(Beginning of PROVIDED ENTRIES)

Lemma stopDrawing_fields (s : State) :
  isDrawing (stopDrawing s) = false
  ∧ handler (stopDrawing s) = false
  ∧ keydownListener (stopDrawing s) = false
  ∧ dynamicLabel (stopDrawing s) = None
  ∧ markerEntities (stopDrawing s) = []
  ∧ pts (stopDrawing s) = []
  ∧ pts_minus1 (stopDrawing s) = None
  ∧ startIcon (stopDrawing s) = "var(--black-icon-edit)"%string.
Proof.
  unfold stopDrawing. rewrite remove_all. destruct_state s.
  unfold_ops. by destruct lbl.
Qed.

Lemma leftClick_frame (pick : option Cartesian3) (s : State) :
  isDrawing (leftClick pick s) = isDrawing s
  ∧ handler (leftClick pick s) = handler s
  ∧ keydownListener (leftClick pick s) = keydownListener s.
Proof.
  unfold leftClick. destruct pick as [pos|]; [|done].
  case_decide; destruct_state s; unfold_ops; [done|]. by destruct buf.
Qed.

Lemma mouseMove_frame (pick : option Cartesian3) (s : State) :
  isDrawing (mouseMove pick s) = isDrawing s
  ∧ handler (mouseMove pick s) = handler s
  ∧ keydownListener (mouseMove pick s) = keydownListener s
  ∧ floatPt (mouseMove pick s) = floatPt s
  ∧ length (pts (mouseMove pick s)) = length (pts s).
Proof.
  unfold mouseMove. destruct_state s. unfold_ops.
  destruct fp as [fp|]; [|done]. destruct pick as [pos|]; [|done].
  destruct buf as [|p buf], lbl; repeat split; by rewrite ?length_insert.
Qed.

Lemma doubleClick_frame (s : State) :
  isDrawing (doubleClick s) = isDrawing s
  ∧ handler (doubleClick s) = handler s
  ∧ keydownListener (doubleClick s) = keydownListener s.
Proof.
  unfold doubleClick. case_decide; [done|].
  destruct_state s. unfold_ops. by destruct fp, ln, lbl.
Qed.
(* ------------------------------------------------------------------ *)
(** ** The envelope codec, as the node uses it *)

(** C3. For every payload that is a mapping from string keys to supported
    values (integers, floats, strings, booleans, nulls, nested mappings and
    sequences), nested as far as the packer goes, encoding succeeds and
    decoding the bytes it produced yields the original payload. *)
Theorem payload_round_trip (d : dict value) :
  Msgpack.supported (VDict d) = true ->
  Msgpack.height (VDict d) <= Msgpack.DEFAULT_RECURSE_LIMIT + 1 ->
  exists frame,
    Msgpack.packb (VDict d) = Ok frame /\ Msgpack.unpackb frame = Ok (VDict d).
Proof.
  intros Hs Hh.
  destruct (CodecFacts.pack_total (VDict d) Msgpack.DEFAULT_RECURSE_LIMIT Hs Hh)
    as [frame Hp].
  exists frame. split; [exact Hp|].
  now apply CodecFacts.unpackb_packb.
Qed.

(** The round trip on [Scenario.nested_payload]. *)
Lemma payload_round_trip_nested :
  3 <= Msgpack.height (VDict Scenario.nested_payload) /\
  exists frame,
    Msgpack.packb (VDict Scenario.nested_payload) = Ok frame /\
    Msgpack.unpackb frame = Ok (VDict Scenario.nested_payload).
Proof.
  split; [vm_compute; discriminate|].
  apply (payload_round_trip Scenario.nested_payload);
    [vm_compute; reflexivity | vm_compute; discriminate].
Defined.

(* ------------------------------------------------------------------ *)
(** ** The node *)

Module NodeFacts.
Import Node.
Local Open Scope string_scope.

Lemma eq_str_iff (v : value) (s : string) : eq_str v s = true <-> v = VStr s.
Proof.
  destruct v; cbn; try (split; [discriminate | intros [=]]).
  rewrite String.eqb_eq. split; [now intros -> | now intros [= ->]].
Qed.

Lemma dict_get_none {A} (d : dict A) (k : string) :
  mem_string k (dict_keys d) = false -> dict_get d k = None.
Proof.
  induction d as [|[k' v] d IH]; cbn; [reflexivity|].
  intros H. apply orb_false_elim in H as [H1 H2]. rewrite H1. auto.
Qed.

Lemma dict_get_some {A} (d : dict A) (k : string) :
  mem_string k (dict_keys d) = true -> exists v, dict_get d k = Some v.
Proof.
  induction d as [|[k' v] d IH]; cbn; [discriminate|].
  destruct (String.eqb k' k); cbn; eauto.
Qed.

Lemma dict_set_keys {A} (d : dict A) (k : string) (v : A) :
  mem_string k (dict_keys d) = true -> dict_keys (dict_set d k v) = dict_keys d.
Proof.
  unfold dict_keys. induction d as [|[k' v'] d IH]; cbn; [discriminate|].
  destruct (String.eqb k' k); cbn; [reflexivity|].
  intros H. now rewrite IH.
Qed.

Lemma mem_string_get {A} (d : dict A) (k : string) (v : A) :
  dict_get d k = Some v -> mem_string k (dict_keys d) = true.
Proof.
  induction d as [|[k' v'] d IH]; cbn; [discriminate|].
  destruct (String.eqb k' k); cbn; auto.
Qed.

(** The key set of the registry is fixed at construction. *)
Definition registry_keys : list string := (message_types ++ ["all"])%list.

Lemma connected_keys nm emp hook :
  dict_keys (connected nm emp hook).(_handlers) = registry_keys.
Proof. reflexivity. Qed.

Lemma add_handler_keys (func : pyobj) (k : string) (n : node) :
  dict_keys (snd (add_handler func k n)).(_handlers) = dict_keys n.(_handlers).
Proof.
  unfold add_handler. destruct (callable func); cbn; [|reflexivity].
  destruct (dict_get (_handlers n) k) eqn:E; cbn; [|reflexivity].
  apply dict_set_keys. eapply mem_string_get; eauto.
Qed.

Lemma receive_loop_stopped handle script n :
  _running n = false -> receive_loop handle script n = (Returned, n).
Proof. intros H. destruct script; cbn; now rewrite H. Qed.

(** A script in two parts: the second part runs from where the first left
    the loop waiting. *)
Lemma receive_loop_app handle (pre rest : list tick) : forall n,
  receive_loop handle (pre ++ rest) n
  = match receive_loop handle pre n with
    | (Waiting, n1) => receive_loop handle rest n1
    | r => r
    end.
Proof.
  induction pre as [|t pre IH]; intros n.
  - cbn [app receive_loop]. destruct (_running n) eqn:E; cbn [negb].
    + reflexivity.
    + now apply receive_loop_stopped.
  - cbn [app receive_loop]. destruct (negb (_running n)); [reflexivity|].
    destruct t.
    + destruct (receive_one handle data n) as [[u|e] n']; [apply IH | reflexivity].
    + destruct (subscriber_closed n); [reflexivity|].
      destruct (idle n) as [[u|e] n']; [apply IH | reflexivity].
    + destruct (subscriber_closed n); [reflexivity|].
      destruct (idle n) as [[u|e] n']; reflexivity.
    + destruct (subscriber_closed n); [reflexivity|].
      destruct (idle n) as [[u|e] n']; [apply IH | reflexivity].
Qed.

Lemma receive_loop_waiting handle script n n1 :
  receive_loop handle script n = (Waiting, n1) -> _running n1 = true.
Proof.
  revert n. induction script as [|t script IH]; intros n; cbn [receive_loop];
    destruct (_running n) eqn:E; cbn [negb]; try discriminate.
  - now intros [= <-].
  - destruct t.
    + destruct (receive_one handle data n) as [[u|e] n']; [apply IH | discriminate].
    + destruct (subscriber_closed n); [discriminate|].
      destruct (idle n) as [[u|e] n']; [apply IH | discriminate].
    + destruct (subscriber_closed n); [discriminate|].
      destruct (idle n) as [[u|e] n']; discriminate.
    + destruct (subscriber_closed n); [discriminate|].
      destruct (idle n) as [[u|e] n']; [apply IH | discriminate].
Qed.

(** An exception raised while a message is decoded leaves the loop
    whatever follows in the script: the [try] of [receive_loop] handles
    [zmq.error.Again] only. *)
Lemma decode_error_leaves_loop handle (data : list bytes) (script : list tick)
  (n : node) (f0 f1 : bytes) (topic : string) (e : exn) :
  _running n = true ->
  subscriber_closed n = false ->
  nth_error data 0 = Some f0 ->
  Utf8.decode f0 = Ok topic ->
  nth_error data 1 = Some f1 ->
  Msgpack.unpackb f1 = Err e ->
  receive_loop handle (Frames data :: script) n = (Raised e, n).
Proof.
  intros Hrun Hsub H0 Ht H1 He.
  cbn [receive_loop]. rewrite Hrun. cbn [negb].
  unfold receive_one, bind, lift, frame. rewrite Hsub, H0, Ht, H1, He.
  reflexivity.
Qed.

(End of PROVIDED ENTRIES)

Everything from the line with "induction pre as [|t pre IH]; intros n." through the line with "[zmq.error.Again] only. *)" in the listing above must be retyped exactly, with nothing added.

RESPONSE AREA.
  induction pre as [|t pre IH]; intros n.
  - cbn [app receive_loop]. destruct (_running n) eqn:E; cbn [negb].
    + reflexivity.
    + now apply receive_loop_stopped.
  - cbn [app receive_loop]. destruct (negb (_running n)); [reflexivity|].
    destruct t.
    + destruct (receive_one handle data n) as [[u|e] n']; [apply IH | reflexivity].
    + destruct (subscriber_closed n); [reflexivity|].
      destruct (idle n) as [[u|e] n']; [apply IH | reflexivity].
    + destruct (subscriber_closed n); [reflexivity|].
      destruct (idle n) as [[u|e] n']; reflexivity.
    + destruct (subscriber_closed n); [reflexivity|].
      destruct (idle n) as [[u|e] n']; [apply IH | reflexivity].
Qed.

Lemma receive_loop_waiting handle script n n1 :
  receive_loop handle script n = (Waiting, n1) -> _running n1 = true.
Proof.
  revert n. induction script as [|t script IH]; intros n; cbn [receive_loop];
    destruct (_running n) eqn:E; cbn [negb]; try discriminate.
  - now intros [= <-].
  - destruct t.
    + destruct (receive_one handle data n) as [[u|e] n']; [apply IH | discriminate].
    + destruct (subscriber_closed n); [discriminate|].
      destruct (idle n) as [[u|e] n']; [apply IH | discriminate].
    + destruct (subscriber_closed n); [discriminate|].
      destruct (idle n) as [[u|e] n']; discriminate.
    + destruct (subscriber_closed n); [discriminate|].
      destruct (idle n) as [[u|e] n']; [apply IH | discriminate].
Qed.

(** An exception raised while a message is decoded leaves the loop
    whatever follows in the script: the [try] of [receive_loop] handles
    [zmq.error.Again] only. *)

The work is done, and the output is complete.